BRIANNA BASS
Website
CV
Knoxville, TN | Painting
Bio:
Brianna Bass (b. 1990) is a painter from Knoxville, Tennessee. She is a co-founder, curator, and writer for Mineral House Media, an artist-run, web-based platform designed to elevate Southeastern contemporary art through interviews, analyses, podcasts, mini-documentaries, and an online residency program. Brianna received her BFA in Painting and Drawing in 2013 from the University of Tennessee at Chattanooga. Her academic accomplishments include chairing the Student Advisory Committee and facilitating exhibitions through the Apothecary Gallery Committee. She was awarded the Peggy Stagmire Scholarship and Lillian B. Feinstein Scholarship, for which she was invited to exhibit work at the university’s Cress Gallery II. She has participated in public lectures with Stove Works and Shapeshifter, and has been selected for juried exhibitions at Ground Floor Gallery and SECAC 2019. Her Spring 2020 solo exhibition, On the Hum, opened at Fluorescent Gallery in Knoxville, TN. She is currently developing a body of work for a Fall 2020 solo exhibition at Missouri State University. Writings on Brianna’s work have been featured in Locate Arts and in the PULSE newspaper. She has been selected for Locate Arts’ Tennessee artist registry, and her writing for Mineral House Media has been featured in Number: Inc Magazine, highlighting recent trends in Tennessee art. Brianna will be attending Yale School of Art in pursuit of her MFA in the Fall of 2020.
Statement:
Painting has the unique property of being simultaneously material and illusory. The spectrum, both object and occurrence, further affords the image the capacity to disappear. The field of color is fused through this process, becoming both surface and void. In displaying their complete spectral manifestations, my paintings act not only as color systems, but as monochromes. The self-completing, algorithmic painting is at once an accumulation of parts and an autonomously emitting whole.

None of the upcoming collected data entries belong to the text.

Lemma add_videos_find (videos : list ExtractedVideo)
    (d : list (string * ExtractedVideo)) (key : string) :
  dict_find key (add_videos videos d)
  = match last_with_id key videos with
    | Some v => Some v
    | None => dict_find key d
    end.
Proof.
  unfold add_videos, last_with_id. revert d.
  induction videos as [|v videos IH]; intros d; simpl; [reflexivity|].
  rewrite IH.
  destruct (String.eqb_spec (video_id v) key) as [<-|Hne].
  - rewrite dict_find_set_eq.
    destruct (List.filter _ videos) as [|w ws] eqn:Hf; [reflexivity|].
    rewrite last_cons_cons.
    destruct (last (w :: ws)) eqn:Hlast; [reflexivity|].
    by apply last_None in Hlast.
  - by rewrite dict_find_set_ne.
Qed.

Lemma add_videos_NoDup (videos : list ExtractedVideo)
    (d : list (string * ExtractedVideo)) :
  NoDup (map fst d) -> NoDup (map fst (add_videos videos d)).
Proof.
  unfold add_videos. revert d.
  induction videos as [|v videos IH]; intros d H; simpl; [exact H|].
  by apply IH, dict_set_NoDup.
Qed.

Lemma dict_set_keyed (v : ExtractedVideo) (d : list (string * ExtractedVideo)) :
  Forall (fun kv => video_id (snd kv) = fst kv) d ->
  Forall (fun kv => video_id (snd kv) = fst kv) (dict_set (video_id v) v d).
Proof.
  induction d as [|[k x] d IH]; simpl; intros H; [by repeat constructor|].
  apply Forall_cons in H as [Hk Hd].
  destruct (String.eqb_spec k (video_id v)) as [->|Hne].
  - by constructor.
  - constructor; [exact Hk | by apply IH].
Qed.

Lemma add_videos_keyed (videos : list ExtractedVideo)
    (d : list (string * ExtractedVideo)) :
  Forall (fun kv => video_id (snd kv) = fst kv) d ->
  Forall (fun kv => video_id (snd kv) = fst kv) (add_videos videos d).
Proof.
  unfold add_videos. revert d.
  induction videos as [|v videos IH]; intros d H; simpl; [exact H|].
  by apply IH, dict_set_keyed.
Qed.

Lemma add_videos_app (l1 l2 : list ExtractedVideo)
    (d : list (string * ExtractedVideo)) :
  add_videos (l1 ++ l2) d = add_videos l2 (add_videos l1 d).
Proof. unfold add_videos. apply fold_left_app. Qed.

Section YouTubeProperties.
Variable extract_url : nat -> string -> res VideoOrPlaylist.

Lemma collect_videos_results (k : nat) (urls : list string)
    (d d' : list (string * ExtractedVideo)) :
  collect_videos extract_url k urls d = Ok d' ->
  exists results : list VideoOrPlaylist,
    Forall2 (fun (i : nat) r =>
               exists u, urls !! i = Some u
                         /\ extract_url (k + i)%nat u = Ok r)
      (seq 0 (length urls)) results
    /\ d' = add_videos (flat_map videos_of results) d.
Proof.
  revert k d. induction urls as [|u urls IH]; intros k d H; simpl in H.
  - injection H as <-. exists []. split; [constructor|reflexivity].
  - apply bind_Ok in H as (r & Hr & H).
    apply IH in H as (results & Hall & ->).
    exists (r :: results). split.
    + simpl. constructor.
      * exists u. split; [reflexivity|]. by rewrite Nat.add_0_r.
      * rewrite <- seq_shift. apply Forall2_fmap_l.
        eapply Forall2_impl; [exact Hall|]. simpl.
        intros i r' (u' & Hu & Hx). exists u'. split; [exact Hu|].
        by replace (k + S i)%nat with (S k + i)%nat by lia.
    + simpl. rewrite add_videos_app. f_equal.
      destruct r; reflexivity.
Qed.

(** X21: when every address is extracted, [videos_to_process] holds no two
    videos with the same identifier; a video is in it exactly when it is
    the last one, among all the videos extracted, to carry its identifier.
    So a video reached through several addresses or playlists is processed
    once. *)
Theorem each_video_is_processed_once (urls : list string)
    (videos : list ExtractedVideo) :
  videos_to_process extract_url urls = Ok videos ->
  exists results : list VideoOrPlaylist,
    Forall2 (fun (i : nat) r =>
               exists u, urls !! i = Some u /\ extract_url i u = Ok r)
      (seq 0 (length urls)) results
    /\ NoDup (map video_id videos)
    /\ forall v : ExtractedVideo,
         v ∈ videos
         <-> last_with_id (video_id v) (flat_map videos_of results) = Some v.
Proof.
  unfold videos_to_process. intros H.
  apply bind_Ok in H as (d & Hd & H). injection H as <-.
  apply collect_videos_results in Hd as (results & Hall & ->).
  exists results. split; [exact Hall|].
  set (all := flat_map videos_of results).
  pose proof (add_videos_NoDup all [] (NoDup_nil_2)) as Hnd.
  pose proof (add_videos_keyed all [] (Forall_nil_2 _)) as Hkeyed.
  assert (Hids : map video_id (map snd (add_videos all []))
                 = map fst (add_videos all [])).
  { rewrite map_map. apply map_ext_Forall.
    eapply Forall_impl; [exact Hkeyed|]. by intros [k v]. }
  split; [by rewrite Hids|].
  intros v. rewrite Forall_forall in Hkeyed. split.
  - intros Hv. apply list_elem_of_fmap in Hv as ([k w] & -> & Hin). simpl.
    pose proof (Hkeyed _ Hin) as Hk. simpl in Hk. subst k.
    apply (dict_find_elem_of _ _ _ Hnd) in Hin.
    rewrite add_videos_find in Hin.
    by destruct (last_with_id (video_id w) all).
  - intros Hlast.
    assert (Hfind : dict_find (video_id v) (add_videos all []) = Some v)
      by (by rewrite add_videos_find, Hlast).
    apply (dict_find_elem_of _ _ _ Hnd) in Hfind.
    apply list_elem_of_fmap. by exists (video_id v, v).
Qed.

End YouTubeProperties.

(** ** The loop of [crawl.crawl_operation] *)

Lemma set_language_fold (languages : list (option string))
    (opts : ChunkOptions) :
  fold_left set_language languages opts
  = {| chunk_size := chunk_size opts;
       language_code :=
         match last (supported_languages languages) with
         | Some l => Some l
         | None => language_code opts
         end |}.
Proof.
  unfold supported_languages. revert opts.
  induction languages as [|[l|] ls IH]; intros opts.
  - by destruct opts.
  - cbn [fold_left map]. rewrite IH. unfold set_language.
    change (omap (fun language => language) (Some l :: ls))
      with (l :: omap (fun language : option string => language) ls).
    cbn [List.filter].
    destruct (in_langs l) eqn:Hl; [|reflexivity].
    cbn [chunk_size language_code].
    destruct (List.filter in_langs (omap (fun language => language) ls))
      as [|x xs] eqn:Hf; [reflexivity|].
    rewrite last_cons_cons.
    destruct (last (x :: xs)) eqn:Hlast; [reflexivity|].
    by apply last_None in Hlast.
  - apply IH.
Qed.

Section CrawlProperties.
Context {lib : Chonkie}.

Lemma chunk_documents_flat_list (uuid4 : nat -> string)
    (docs : list document) (opts : ChunkOptions) (bs : list batch_entry)
    (tc t tb : Z) :
  chunk_documents uuid4 docs None opts = Ok (bs, tc, t, tb) ->
  exists ds : list chunk_dict,
    bs = map BChunk ds
    /\ tb = 0
    /\ t = Z.of_nat (length ds)
    /\ map seq_of ds = seqZ 0 t
    /\ map id ds = map uuid4 (seq 0 (length ds))
    /\ (Forall (fun doc => page_of doc = None) docs ->
        Forall (fun d => page_number_of d = None) ds).
Proof.
  intros H.
  destruct (chunk_documents_counted _ _ _ _ _ _ _ _ H)
    as (Ht & Hseq & Hid & _).
  apply chunk_documents_Ok in H as (st & Hloop & -> & _ & -> & ->).
  assert (Hu : ungrouped st).
  { eapply (doc_loop_invariant uuid4 ungrouped); [| |exact Hloop].
    - intros page st0 c st1. apply add_chunk_ungrouped.
    - by exists []. }
  destruct Hu as (ds & Hbs & Htb).
  rewrite Hbs, flat_chunks in Ht, Hseq, Hid.
  exists ds. split; [exact Hbs|]. split; [exact Htb|]. split; [exact Ht|].
  split; [exact Hseq|]. split; [exact Hid|].
  intros Hpages.
  apply doc_loop_records in Hloop as (per_doc & Hflat & Hall).
  rewrite Hbs, flat_chunks in Hflat. simpl in Hflat. rewrite Hflat.
  clear Hflat. induction Hall as [|doc rs docs per_doc (Hpage & _) _ IH];
    simpl; [constructor|].
  apply Forall_cons in Hpages as [Hdoc Hdocs].
  apply Forall_app. split; [|by apply IH].
  eapply Forall_impl; [exact Hpage|]. simpl. intros d ->. exact Hdoc.
Qed.

Variable uuid4 : nat -> string.
Variable cuid : nat -> string.

Lemma crawl_loop_pages (data : list CrawlPage) (opts : ChunkOptions)
    (made drawn : nat) (docs : list CrawlDocument) (final : ChunkOptions) :
  crawl_loop uuid4 cuid data opts made drawn = Ok (docs, final) ->
  final = fold_left set_language (map page_language data) opts
  /\ length docs = length data
  /\ forall (k : nat) (page : CrawlPage),
       data !! k = Some page ->
       exists (d : CrawlDocument) (drawn_k : nat) (tb : Z),
         docs !! k = Some d
         /\ cd_id d = cuid (made + k)%nat
         /\ cd_url d = page_source_url page
         /\ cd_total_bytes d = len (page_markdown page)
         /\ chunk_documents (fun n => uuid4 (drawn_k + n)%nat)
              [text_only (page_markdown page)] None
              (fold_left set_language
                 (map page_language (take (S k) data)) opts)
            = Ok (cd_chunks d, cd_total_characters d, cd_total_chunks d, tb).
Proof.
  revert opts made drawn docs final.
  induction data as [|p data IH]; intros opts made drawn docs final H;
    simpl in H.
  - injection H as <- <-. split; [reflexivity|]. split; [reflexivity|].
    intros k page Hk. by rewrite lookup_nil in Hk.
  - apply bind_Ok in H as ([[[chunks tc] t] tb] & Hchunk & H).
    apply bind_Ok in H as ([docs' final'] & Hrest & H).
    injection H as <- <-.
    apply IH in Hrest as (Hfinal & Hlen & Hpages).
    split; [exact Hfinal|]. split; [simpl; by rewrite Hlen|].
    intros [|k] page Hk; simpl in Hk.
    + injection Hk as <-. eexists _, drawn, tb.
      split; [reflexivity|]. simpl. rewrite Nat.add_0_r.
      split; [reflexivity|]. split; [reflexivity|]. split; [reflexivity|].
      exact Hchunk.
    + destruct (Hpages k page Hk) as (d & drawn_k & tb' & Hd & Hid & Hu & Hb & Hc).
      exists d, drawn_k, tb'. split; [exact Hd|]. split.
      * rewrite Hid. f_equal. lia.
      * split; [exact Hu|]. split; [exact Hb|]. exact Hc.
Qed.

In facilitating unified utterances through full representations of data (the data of light), I investigate communicative structures. My difficulty in hearing the frequencies associated with speech exacerbates my awareness of these processes. In conversation, a congregation of predictive systems work in tandem to assign value to pieces of abstract sound and gesture, constructing a semiotic hierarchy that ultimately delivers the idea. My paintings attempt to emulate these predictive systems by establishing a reliable pattern within the field. From this framework, the aesthetics of incoherence is also amplified. I methodically depart from the established system, aiming to embed varying states of continuity and disarray into my paintings.
In keeping with the examination of color’s relationship to sound, I have also been working to translate sheet music and musical systems into color fields. For these paintings, the chromatic and musical scales are fused at a chosen base (C=Red), and I implement the resulting system of relationships meticulously to explore harmonies and musical shapes as they translate from sound to color. Through this process, I instrumentalize color, playing the music through painting. Though this impersonal system decentralizes the poetic, evocative value of individual colors, it simultaneously may be training my mind toward the synesthetic, expanding the language with which I understand and experience abstract works and the depth of color.